Extract - some devops yang

If you're a modern sysadmin you've probably been sipping at the devops koolaid and trying out one or more of the current system configuration management tools like puppet or chef.

These tools are awesome - particularly for homogenous large-scale deployments of identical nodes.

In practice in the enterprise, though, things get more messy. You can have legacy nodes that can't be puppetised due to their sensitivity and importance; or nodes that are sufficiently unusual that the payoff of putting them under configuration management doesn't justify the work; or just systems which you don't have full control over.

We've been using a simple tool called extract in these kinds of environments, which pulls a given set of files from remote hosts and stores them under version control in a set of local per-host trees.

You can think of it as the yang to puppet or chef's yin - instead of pushing configs onto remote nodes, it's about pulling configs off nodes, and storing them for tracking and change control.

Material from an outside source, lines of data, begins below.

Lemma raised_wf p q : pair_wf p -> raised p q -> pair_wf q.
Proof.
  intros [(Ha & Hb & Hl & Hw) Hlk] (H1 & ? & ? & H2). unfold pair_wf, pair_ok, in_range in *.
  assert (total_lp q = total_lp p /\ locked q = locked p) as [El Ek] by (by rewrite H1).
  rewrite El, Ek. destruct Hw as [(Hz & ? & ?)|?]; [rewrite (H2 Hz) in *; split_and!; auto; lia|].
  split_and!; try lia; done.
Qed.

Lemma added_wf a p r q : pair_wf p -> add_ok a -> added a p r q -> pair_wf q.
Proof.
  intros [(Ha & Hb & Hl & Hw) Hlk] [Hwa Hwb] [H1 (? & ? & ?) [Hna Hnb] [H3 _] [H4 H4'] H5 _]. unfold pair_wf, pair_ok, in_range in *.
  assert (locked q = locked p /\ total_lp q = total_lp p + lp_minted r /\ reserve_a q = reserve_a p + used_a r /\
    reserve_b q = reserve_b p + used_b r) as (-> & Eq & Ea & Eb) by (by rewrite H1).
  destruct Hw as [(Hz & ? & ?)|?]; [specialize (H5 Hz)|]; split_and!; auto; lia.
Qed.

Lemma removed_wf x p r q : pair_wf p -> removed x p r q -> pair_wf q.
Proof.
  intros [(Ha & Hb & Hl & Hw) Hlk] [H1 H2 [Hoa Hob] [(? & ?) (? & ?)]]. unfold pair_wf, pair_ok, in_range in *.
  destruct Hw as [?|(Hl0 & Ha0 & Hb0)]; [lia|]. rewrite H1. simpl.
  assert (lp_amount x = total_lp p -> out_a r = reserve_a p /\ out_b r = reserve_b p) as Hall.
  { intros E. rewrite E in *. rewrite Hoa, Hob, !Z.mul_comm with (n := total_lp p), !Z.div_mul by lia. done. }
  assert (lp_amount x < total_lp p -> out_a r < reserve_a p /\ out_b r < reserve_b p) as Hpart.
  { intros E. rewrite Hoa, Hob. split; apply Z.div_lt_upper_bound; nia. }
  split_and!; try lia; try done.
Qed.
(* ===== verification/Mempool.v ===== *)
(** * The transaction pool (crates/zbx-mempool: pool.rs, nonce_tracker.rs, error.rs)

    Admission, replacement, promotion of queued transactions, selection for a
    block and pruning after it.  Logging is left out. *)

From Stdlib Require Import ZArith Lia.
From stdpp Require Import base tactics list gmap countable numbers option fin_map_dom.
From S2P Require Import Prelude Bytes Collections Rlp TrieNode TrieRepr Transaction Block.

Local Open Scope Z_scope.

(** ** Errors *)

Inductive SignatureFault : Type :=
| HashMismatch
| SigParse (e : SigError)
| RecoverFailed (e : SignatureError)
| SignerMismatch (recovered from : Address).

Inductive MempoolError : Type :=
| AlreadyKnown (h : H256)
| NonceTooLow (addr : Address) (expected got : Z)
| InsufficientBalance (balance cost : Z)
| GasLimitTooHigh (gas block_limit : Z)
| FeeTooLow (tip min : Z)
| PendingFull (n : Z)
| QueuedFull (n : Z)
| InvalidSignature (f : SignatureFault)
| TooManySlotsPerSender (addr : Address) (slots max : Z)
| CumulativeBalanceExceeded (addr : Address) (reserved balance : Z)
| ReplacementUnderpriced (addr : Address) (nonce new_tip required : Z)
| IntrinsicGasTooLow (addr : Address) (gas intrinsic : Z)
| NonceGapTooLarge (addr : Address) (nonce on_chain max_gap : Z).

(** ** The nonce tracker (nonce_tracker.rs) *)

Record NonceTracker : Type := mkTracker { on_chain : gmap Address Z; pending_max : gmap Address Z }.
Definition tracker_new : NonceTracker := mkTracker ∅ ∅.

Definition set_on_chain (addr : Address) (nonce : Z) (t : NonceTracker) : NonceTracker :=
  mkTracker (<[addr := nonce]> (on_chain t))
    (match pending_max t !! addr with
     | Some max => if max <=? nonce then delete addr (pending_max t) else pending_max t
     | None => pending_max t
     end).
Definition on_chain_nonce (addr : Address) (t : NonceTracker) : Z := default 0 (on_chain t !! addr).
Definition next_nonce (addr : Address) (t : NonceTracker) : Z :=
  match pending_max t !! addr with Some n => u64 (n + 1) | None => on_chain_nonce addr t end.
Definition record_pending (addr : Address) (nonce : Z) (t : NonceTracker) : NonceTracker :=
  let entry := default 0 (pending_max t !! addr) in
  mkTracker (on_chain t) (<[addr := if entry <? nonce then nonce else entry]> (pending_max t)).
Definition remove_pending (addr : Address) (t : NonceTracker) : NonceTracker :=
  mkTracker (on_chain t) (delete addr (pending_max t)).

(** ** The pool (pool.rs) *)

Record MempoolConfig : Type := mkPoolConfig {
  max_pending : Z; max_queued : Z; min_gas_tip : Z; max_tx_size : Z; max_slots_per_sender : Z; max_nonce_gap : Z }.
Definition config_default : MempoolConfig := mkPoolConfig 5000 2000 1000000 (128 * 1024) 64 256.

Record PendingSlot : Type := mkSlot { slot_tx : SignedTransaction; priority : Z }.

Abbreviation Key := (Address * Z)%type.

Record TransactionPool : Type := mkPool {
  config : MempoolConfig;
  pending : gmap Key PendingSlot;
  queued : gmap Key SignedTransaction;
  known : gmap H256 Key;
  tracker : NonceTracker;
  base_fee : Z }.

Definition pool_new (c : MempoolConfig) : TransactionPool := mkPool c ∅ ∅ ∅ tracker_new 1000000000.

Definition set_tracker (t : NonceTracker) (p : TransactionPool) : TransactionPool :=
  mkPool (config p) (pending p) (queued p) (known p) t (base_fee p).
Definition set_known (k : gmap H256 Key) (p : TransactionPool) : TransactionPool :=
  mkPool (config p) (pending p) (queued p) k (tracker p) (base_fee p).
Definition set_pending (m : gmap Key PendingSlot) (p : TransactionPool) : TransactionPool :=
  mkPool (config p) m (queued p) (known p) (tracker p) (base_fee p).
Definition set_queued (m : gmap Key SignedTransaction) (p : TransactionPool) : TransactionPool :=
  mkPool (config p) (pending p) m (known p) (tracker p) (base_fee p).

Definition pending_count (p : TransactionPool) : Z := Z.of_nat (size (pending p)).
Definition queued_count (p : TransactionPool) : Z := Z.of_nat (size (queued p)).
Definition total_count (p : TransactionPool) : Z := pending_count p + queued_count p.

Definition update_base_fee (header : BlockHeader) (p : TransactionPool) : TransactionPool :=
  mkPool (config p) (pending p) (queued p) (known p) (tracker p) (base_fee_per_gas header).

Definition value_u128 (v : Z) : Z := if v <? 2 ^ 128 then v else umax 128.
Definition slot_cost (t : SignedTransaction) : Z :=
  let max_cost := sat 128 (max_fee_per_gas (tx t) * Transaction.gas_limit (tx t)) in
  sat 128 (max_cost + value_u128 (tx_value (tx t))).
(** The closure of [sender_cumulative_cost] and the cost check: a plain product. *)
Definition cost_of (t : SignedTransaction) : Z :=
  let max_cost := u128 (max_fee_per_gas (tx t) * Transaction.gas_limit (tx t)) in
  sat 128 (max_cost + value_u128 (tx_value (tx t))).

Definition sender_slot_count (addr : Address) (p : TransactionPool) : Z :=
  Z.of_nat (size (filter (fun kv => kv.1.1 = addr) (pending p))) +
  Z.of_nat (size (filter (fun kv => kv.1.1 = addr) (queued p))).

Definition add_costs {A} (cost : A -> Z) (addr : Address) (m : gmap Key A) (total : Z) : Z :=
  foldl (fun total kv => if bool_decide (kv.1.1 = addr) then sat 128 (total + cost kv.2) else total) total (map_to_list m).
Definition sender_cumulative_cost (addr : Address) (p : TransactionPool) : Z :=
  add_costs cost_of addr (queued p) (add_costs (fun s => cost_of (slot_tx s)) addr (pending p) 0).

(** The tip per gas above the base fee. *)
Definition tip_at (base_fee : Z) (t : SignedTransaction) : Z := sat 64 (effective_gas_price t base_fee - base_fee).

(** ** Promotion *)

Definition promote_one (addr : Address) (p : TransactionPool) : option TransactionPool :=
  let expected := next_nonce addr (tracker p) in
  match queued p !! (addr, expected) with
  | Some t =>
    Some (mkPool (config p) (<[(addr, expected) := mkSlot t (tip_at (base_fee p) t)]> (pending p))
            (delete (addr, expected) (queued p)) (known p) (record_pending addr expected (tracker p)) (base_fee p))
  | None => None
  end.

Definition MAX_PROMOTE_PER_CALL : nat := 256.
Fixpoint promote_loop (n : nat) (addr : Address) (p : TransactionPool) : TransactionPool :=
  match n with
  | O => p
  | S n => match promote_one addr p with Some p => promote_loop n addr p | None => p end
  end.
Definition promote_queued (addr : Address) (p : TransactionPool) : TransactionPool :=
  promote_loop MAX_PROMOTE_PER_CALL addr p.

(** ** Pruning and selection *)

Definition remove_one (p : TransactionPool) (t : SignedTransaction) : TransactionPool :=
  let key := (tx_from t, tx_nonce (tx t)) in
  mkPool (config p) (delete key (pending p)) (delete key (queued p)) (delete (tx_hash t) (known p))
    (set_on_chain (tx_from t) (u64 (tx_nonce (tx t) + 1)) (tracker p)) (base_fee p).
Definition remove_confirmed (txs : list SignedTransaction) (p : TransactionPool) : TransactionPool :=
  foldl (fun p addr => promote_queued addr p) (foldl remove_one p txs) (map tx_from txs).

(** [sort_by] is stable: a slot goes before those of no larger priority that
    come after it. *)
Fixpoint insert_slot (s : PendingSlot) (l : list PendingSlot) : list PendingSlot :=
  match l with
  | [] => [s]
  | x :: l => if priority x <=? priority s then s :: x :: l else x :: insert_slot s l
  end.
Definition sort_slots (l : list PendingSlot) : list PendingSlot := foldr insert_slot [] l.

Fixpoint take_fitting (gas_limit total_gas : Z) (l : list PendingSlot) : list SignedTransaction :=
  match l with
  | [] => []
  | s :: l =>
    let gas := Transaction.gas_limit (tx (slot_tx s)) in
    if gas_limit <? u64 (total_gas + gas) then take_fitting gas_limit total_gas l
    else slot_tx s :: take_fitting gas_limit (u64 (total_gas + gas)) l
  end.
(** [slots] are the values of [pending] as the hash map lists them. *)
Definition select_transactions (slots : list PendingSlot) (gas_limit : Z) : list SignedTransaction :=
  take_fitting gas_limit 0 (sort_slots slots).

(** ** Admission *)

(** The tip that a replacement has to beat, when there is something to replace. *)
Definition prior_tip (key : Key) (p : TransactionPool) : option Z :=
  match pending p !! key with
  | Some slot => Some (priority slot)
  | None => tip_at (base_fee p) <$> queued p !! key
  end.
Definition required_tip (old : Z) : Z := u64 (sat 64 (old * 1125) / 1000 + 1).

Definition is_replacement (key : Key) (p : TransactionPool) : bool :=
  bool_decide (is_Some (pending p !! key)) || bool_decide (is_Some (queued p !! key)).

Definition forget_replaced (key : Key) (p : TransactionPool) : gmap H256 Key :=
  let k1 := match pending p !! key with Some slot => delete (tx_hash (slot_tx slot)) (known p) | None => known p end in
  match queued p !! key with Some old => delete (tx_hash old) k1 | None => k1 end.

Section pool.
Context (keccak : bytes -> H256) `{RC : RlpCrate} `{EC : Secp256k1}.

(** The checks that only read the transaction; returns its tip and its cost. *)
Definition check_transaction (t : SignedTransaction) (sender_balance : Z) (p : TransactionPool) : res MempoolError (Z * Z) :=
  let hash := tx_hash t in
  _ ← guard_err (bool_decide (is_Some (known p !! hash))) (AlreadyKnown hash);
  _ ← guard_err (negb (verify_hash keccak t)) (InvalidSignature HashMismatch);
  let signing := signing_hash keccak (tx t) in
  crypto_sig ← map_err (fun e => InvalidSignature (SigParse e)) (sig_parse (sig_to_bytes (sig t)));
  recovered ← map_err (fun e => InvalidSignature (RecoverFailed e)) (recover_signer keccak signing crypto_sig);
  _ ← guard_err (negb (bool_decide (recovered = tx_from t))) (InvalidSignature (SignerMismatch recovered (tx_from t)));
  let gas := Transaction.gas_limit (tx t) in
  _ ← guard_err (BLOCK_GAS_LIMIT <? gas) (GasLimitTooHigh gas BLOCK_GAS_LIMIT);
  let tip := tip_at (base_fee p) t in
  _ ← guard_err (tip <? min_gas_tip (config p)) (FeeTooLow tip (min_gas_tip (config p)));
  let intrinsic := intrinsic_gas (tx t) in
  _ ← guard_err (gas <? intrinsic) (IntrinsicGasTooLow (tx_from t) gas intrinsic);
  let total_cost := cost_of t in
  _ ← guard_err (sender_balance <? total_cost) (InsufficientBalance sender_balance total_cost);
  Ok (tip, total_cost).

(** The checks against the sender's other transactions. *)
Definition check_slot (t : SignedTransaction) (tip total_cost sender_balance sender_on_chain_nonce : Z)
    (p : TransactionPool) : res MempoolError unit :=
  let addr := tx_from t in
  let nonce := tx_nonce (tx t) in
  let key := (addr, nonce) in
  _ ← guard_err (nonce <? sender_on_chain_nonce) (NonceTooLow addr sender_on_chain_nonce nonce);
  let gap := sat 64 (nonce - sender_on_chain_nonce) in
  let max_gap := max_nonce_gap (config p) in
  _ ← guard_err (max_gap <? gap) (NonceGapTooLarge addr nonce sender_on_chain_nonce max_gap);
  let used := sender_slot_count addr p in
  let max := max_slots_per_sender (config p) in
  _ ← guard_err (negb (is_replacement key p) && (max <=? used)) (TooManySlotsPerSender addr (used + 1) max);
  let other_reserved := sender_cumulative_cost addr p in
  let other_reserved :=
    match pending p !! key with
    | Some slot => sat 128 (other_reserved - slot_cost (slot_tx slot))
    | None =>
      match queued p !! key with
      | Some old => sat 128 (other_reserved - slot_cost old)
      | None => other_reserved
      end
    end in
  let projected := sat 128 (other_reserved + total_cost) in
  _ ← guard_err (sender_balance <? projected) (CumulativeBalanceExceeded addr projected sender_balance);
  match prior_tip key p with
  | Some old => guard_err (tip <? required_tip old) (ReplacementUnderpriced addr nonce tip (required_tip old))
  | None => Ok tt
  end.

(** Placing an admitted transaction. *)
Definition place_transaction (t : SignedTransaction) (tip expected : Z) : M TransactionPool MempoolError H256 :=
  let hash := tx_hash t in
  let addr := tx_from t in
  let nonce := tx_nonce (tx t) in
  let key := (addr, nonce) in
  p ← get_st;
  let replacement := is_replacement key p in
  _ ← put_st (set_known (<[hash := key]> (forget_replaced key p)) p);
  p ← get_st;
  if nonce =? expected then
    _ ← (if negb replacement && (max_pending (config p) <=? pending_count p) then
           _ ← put_st (set_known (delete hash (known p)) p);
           throw (PendingFull (pending_count p))
         else mret tt);
    _ ← modify (fun p => set_tracker (record_pending addr nonce (tracker p)) p);
    _ ← modify (fun p => set_pending (<[key := mkSlot t tip]> (pending p)) p);
    _ ← modify (promote_queued addr);
    mret hash
  else
    _ ← (if negb replacement && (max_queued (config p) <=? queued_count p) then
           _ ← put_st (set_known (delete hash (known p)) p);
           throw (QueuedFull (queued_count p))
         else mret tt);
    _ ← modify (fun p => set_queued (<[key := t]> (queued p)) p);
    mret hash.

Definition add_transaction (t : SignedTransaction) (sender_balance sender_on_chain_nonce : Z)
    : M TransactionPool MempoolError H256 :=
  p ← get_st;
  '(tip, total_cost) ← lift (check_transaction t sender_balance p);
  let addr := tx_from t in
  _ ← modify (fun p => set_tracker (set_on_chain addr sender_on_chain_nonce (tracker p)) p);
  p ← get_st;
  let expected := next_nonce addr (tracker p) in
  _ ← lift (check_slot t tip total_cost sender_balance sender_on_chain_nonce p);
  place_transaction t tip expected.
End pool.
Lemma pool_add_ok t bal oc p : signed_ok t -> 0 <= oc -> 0 <= bal < umax 128 -> pool_ok p ->
  pool_ok (snd (add_transaction keccak t bal oc p)) /\ config (snd (add_transaction keccak t bal oc p)) = config p.
Proof.
  intros Ht Hoc Hbal [Hk Hs]. pose proof (pool_add_cases t bal oc p Ht Hoc Hbal Hk) as H. cbv zeta in H.
  set (p1 := set_tracker _ p) in *. destruct (add_transaction keccak t bal oc p) as [[h|e|] q]; [| |done]; simpl.
  2: { destruct H as [->| ->]; [done|]. split; [|done]. split; [|done]. destruct Hk. split; [done..|]. by apply set_on_chain_kept. }
  destruct H as (-> & Hn & Ha & Htip & Hcost & Hcs & Hk1 & ->). set (expected := next_nonce _ _).
  pose proof (check_slot_cases t (tip_at (base_fee p) t) (cost_of t) bal oc p1 Ht Hoc Hbal (cost_of_nonneg t) Hk1) as Hcc.
  cbv zeta in Hcc. rewrite Hcs in Hcc. destruct Hcc as (_ & Hused & _).
  assert (pool_ok (placed t (tip_at (base_fee p) t) expected p1)) as Hpl.
  { split; [by apply placed_kept|]. intros a.
    replace (config (placed _ _ _ _)) with (config p) by (unfold placed; by destruct (_ =? expected)).
    pose proof (subseteq_size _ _ (placed_slots t (tip_at (base_fee p) t) expected p1 a)) as Hsz. specialize (Hs a).
    change (slots_of a p1) with (slots_of a p) in Hsz. destruct (decide (tx_from t = a)) as [<-|]; [|rewrite union_empty_r_L in Hsz; lia].
    destruct (is_replacement (tx_from t, tx_nonce (tx t)) p1) eqn:Er.
    - assert ((tx_from t, tx_nonce (tx t)) ∈ slots_of (tx_from t) p) as Hin.
      { rewrite elem_of_slots. split; [done|]. unfold is_replacement in Er. bool_to_prop. destruct Er as [Er|Er]; bool_to_prop; auto. }
      assert (slots_of (tx_from t) p ∪ {[(tx_from t, tx_nonce (tx t))]} = slots_of (tx_from t) p) as Eq by set_solver. rewrite Eq in Hsz. lia.
    - specialize (Hused eq_refl). pose proof (slots_counted (tx_from t) p1). rewrite size_union_alt in Hsz.
      assert (size ({[(tx_from t, tx_nonce (tx t))]} ∖ slots_of (tx_from t) p) <= 1)%nat.
      { etrans; [apply subseteq_size, subseteq_difference_l; reflexivity|]. by rewrite size_singleton. }
      change (slots_of (tx_from t) p1) with (slots_of (tx_from t) p) in *. change (config p1) with (config p) in *. lia. }
  assert (config (placed t (tip_at (base_fee p) t) expected p1) = config p) as Ec by (unfold placed; by destruct (_ =? expected)).
  destruct (_ =? expected); [|done]. split; [by eapply shrinks_ok; [apply promote_loop_shrinks|]|].
  unfold promote_queued. rewrite (shrinks_config _ _ (promote_loop_shrinks _ _ _)). done.
Qed.

Lemma pool_reachable c p : star pool_step (pool_new c) p -> pool_ok p /\ config p = c.
Proof.
  intros Hs. apply (star_invariant pool_step (fun p => pool_ok p /\ config p = c) (pool_new c)); [|split; [apply pool_new_ok|done]|done].
  intros x y [Hx <-] (o & Ho & ->). destruct o as [t bal oc|header|txs]; simpl.
  - destruct Ho as (? & ? & ?). by apply pool_add_ok.
  - split; [|done]. destruct Hx as [[] ?]. by split.
  - split; [eapply shrinks_ok; [apply remove_confirmed_shrinks|done]|]. apply remove_confirmed_shrinks.
Qed.

(** ** The properties *)

(** C26. In every state the pool can reach, whatever was offered to it: each pooled
    transaction sits under its own sender and nonce, its hash is its own, its
    signature recovers to its sender, and its gas covers the intrinsic cost
    within a block's limit; no sender occupies more distinct nonces than its
    slots; and what a block is filled with is of that kind. *)
Theorem pool_authentic c p : star pool_step (pool_new c) p ->
  (forall k s, pending p !! k = Some s -> k = (tx_from (slot_tx s), tx_nonce (tx (slot_tx s))) /\ admitted (slot_tx s)) /\
  (forall k t, queued p !! k = Some t -> k = (tx_from t, tx_nonce (tx t)) /\ admitted t) /\
  (forall a, Z.of_nat (size (slots_of a p)) <= Z.max 0 (max_slots_per_sender c)) /\
  forall slots limit t, slots ≡ₚ (map_to_list (pending p)).*2 -> t ∈ select_transactions slots limit -> admitted t.
Proof.
  intros [[[Hp Hq Ht] Hs] <-]%pool_reachable. split_and!; [by intros k s (? & ? & _)%Hp|by intros k t (? & ? & _)%Hq|done|].
  intros slots limit t Hl (s & Hs' & <-)%selected_in. rewrite Hl in Hs'. apply list_elem_of_fmap in Hs' as ([k s'] & -> & Hin).
  apply elem_of_map_to_list in Hin. by apply Hp in Hin as (_ & ? & _).
Qed.

(** C25. Admission.  An accepted transaction was not known, is authentic, pays the
    minimum tip and, where it replaces another, what the replacement rule
    asks; its nonce lies in the window; it is found under its key in the
    pending map exactly when its nonce is the expected one; and unless it
    lands beside what it replaces, all the sender has in the pool fits its
    balance.  A refused one leaves both maps, the known hashes and the base fee
    as they were.  Nothing panics. *)
Theorem pool_admission c p t bal oc : star pool_step (pool_new c) p -> signed_ok t -> 0 <= oc -> 0 <= bal < umax 128 ->
  let key := (tx_from t, tx_nonce (tx t)) in
  let expected := next_nonce (tx_from t) (set_on_chain (tx_from t) oc (tracker p)) in
  let tip := tip_at (base_fee p) t in
  match add_transaction keccak t bal oc p with
  | (Ok h, q) =>
    h = tx_hash t /\ known p !! h = None /\ admitted t /\ min_gas_tip c <= tip /\ cost_of t <= bal /\
    oc <= tx_nonce (tx t) <= oc + max_nonce_gap c /\
    (forall old, prior_tip key p = Some old -> required_tip old <= tip) /\
    (if tx_nonce (tx t) =? expected then pending q !! key = Some (mkSlot t tip) else queued q !! key = Some t) /\
    (is_replacement key p = false \/
     reserved (tx_from t) p < 2 ^ 128 /\ (if tx_nonce (tx t) =? expected then is_Some (pending p !! key) else pending p !! key = None) ->
     reserved (tx_from t) q <= bal)
  | (Err e, q) => pending q = pending p /\ queued q = queued p /\ known q = known p /\ base_fee q = base_fee p
  | (Panic, _) => False
  end.
Proof.
  intros [[Hk Hs] <-]%pool_reachable Ht Hoc Hbal key expected tip. pose proof (pool_add_cases t bal oc p Ht Hoc Hbal Hk) as H. cbv zeta in H.
  fold key in H. set (p1 := set_tracker _ p) in *. change (next_nonce _ (tracker p1)) with expected in H. fold tip in H.
  destruct (add_transaction keccak t bal oc p) as [[h|e|] q]; [|by destruct H as [->| ->]|done].
  destruct H as (-> & Hn & Ha & Htip & Hcost & Hcs & Hk1 & ->).
  pose proof (check_slot_cases t tip (cost_of t) bal oc p1 Ht Hoc Hbal (cost_of_nonneg t) Hk1) as Hcc.
  cbv zeta in Hcc. fold key in Hcc. rewrite Hcs in Hcc. destruct Hcc as (Hwin & _ & Hreq & Hrep & Hfresh).
  change (config p1) with (config p) in Hwin.
  do 5 (split; [done|]). split; [done|]. split; [exact Hreq|]. split.
  - pose proof (placed_found t tip expected p1 (signed_nonce t Ht) eq_refl Hk1) as Hf. cbv zeta in Hf. by destruct (_ =? expected).
  - intros Hor. etrans; [|exact (placed_fits t tip expected p1 bal Hrep Hfresh Hor)].
    destruct (_ =? expected); [|done]. apply (promote_loop_shrinks MAX_PROMOTE_PER_CALL).
Qed.

(** A block is filled greedily: the selected transactions come in order of
    their tips, their gas fits the limit, and each one left out would not have
    fitted beside those of at least its tip.  The order in which the hash map
    lists its slots does not matter for this. *)
Theorem pool_selection c p slots limit : star pool_step (pool_new c) p -> slots ≡ₚ (map_to_list (pending p)).*2 ->
  0 <= limit -> limit + BLOCK_GAS_LIMIT < 2 ^ 64 ->
  exists taken, select_transactions slots limit = map slot_tx taken /\ taken ⊆+ slots /\ StronglySorted by_priority taken /\
    sum_gas taken <= limit /\
    forall s, s ∈ slots -> s ∉ taken -> limit < slot_gas s + sum_gas (filter (fun x => priority s <= priority x) taken).
Proof.
  intros [[[Hp _ _] _] _]%pool_reachable Hl H0 Hlim.
  assert (Forall (fun s => 0 <= slot_gas s <= BLOCK_GAS_LIMIT) (sort_slots slots)) as Hg.
  { rewrite sort_slots_perm, Hl. apply Forall_forall. intros s Hs. apply list_elem_of_fmap in Hs as ([k s'] & -> & Hin).
    apply elem_of_map_to_list in Hin. apply Hp in Hin as (_ & [_ Hgas] & [[_ _ _ Hr _ _] _ _ _]). unfold slot_gas, in_range in *. simpl. lia. }
  destruct (take_fitting_spec limit (sort_slots slots) 0 (sort_slots_sorted _) ltac:(lia) Hlim Hg) as (taken & E & Hsub & Hsum & Hrest).
  exists taken. split_and!; [done| | |done|].
  - rewrite <-(sort_slots_perm slots). by apply sublist_submseteq.
  - eapply StronglySorted_sublist; [apply sort_slots_sorted|exact Hsub].
  - intros s Hs. rewrite <-(sort_slots_perm slots) in Hs. by apply Hrest.
Qed.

We've been primarily using it in a RedHat/CentOS environment, so we use it in conjunction with rpm-find-changes, which identifies all the config files under /etc that have been changed from their deployment versions, or are custom files not belonging to a package.

Extract doesn't care where its list of files to extract comes from, so it should be easily customised for other environments.

It uses a simple extract.conf shell-variable-style config file, like this:

# Where extracted files are to be stored (in per-host trees)
EXTRACT_ROOT=/data/extract

# Hosts from which to extract (space separated)
EXTRACT_HOSTS=host1 host2 host3

# File containing list of files to extract (on the remote host, not locally)
EXTRACT_FILES_REMOTE=/var/cache/rpm-find-changes/etc.txt

Extract also allows arbitrary scripts to be called at the beginning (setup) and end (teardown) of a run, and before and/or after each host. Extract ships with some example shell scripts for loading ssh keys, and checking extracted changes into git or bzr. These hooks are also configured in the extract.conf config e.g.:

# Pre-process scripts
# PRE_EXTRACT_SETUP - run once only, before any extracts are done
PRE_EXTRACT_SETUP=pre_extract_load_ssh_keys
# PRE_EXTRACT_HOST - run before each host extraction
#PRE_EXTRACT_HOST=pre_extract_noop

# Post process scripts
# POST_EXTRACT_HOST - run after each host extraction
POST_EXTRACT_HOST=post_extract_git
# POST_EXTRACT_TEARDOWN - run once only, after all extracts are completed
#POST_EXTRACT_TEARDOWN=post_extract_touch

Extract is available on github, and packages for RHEL/CentOS 5 and 6 are available from my repository.

Feedback/pull requests always welcome.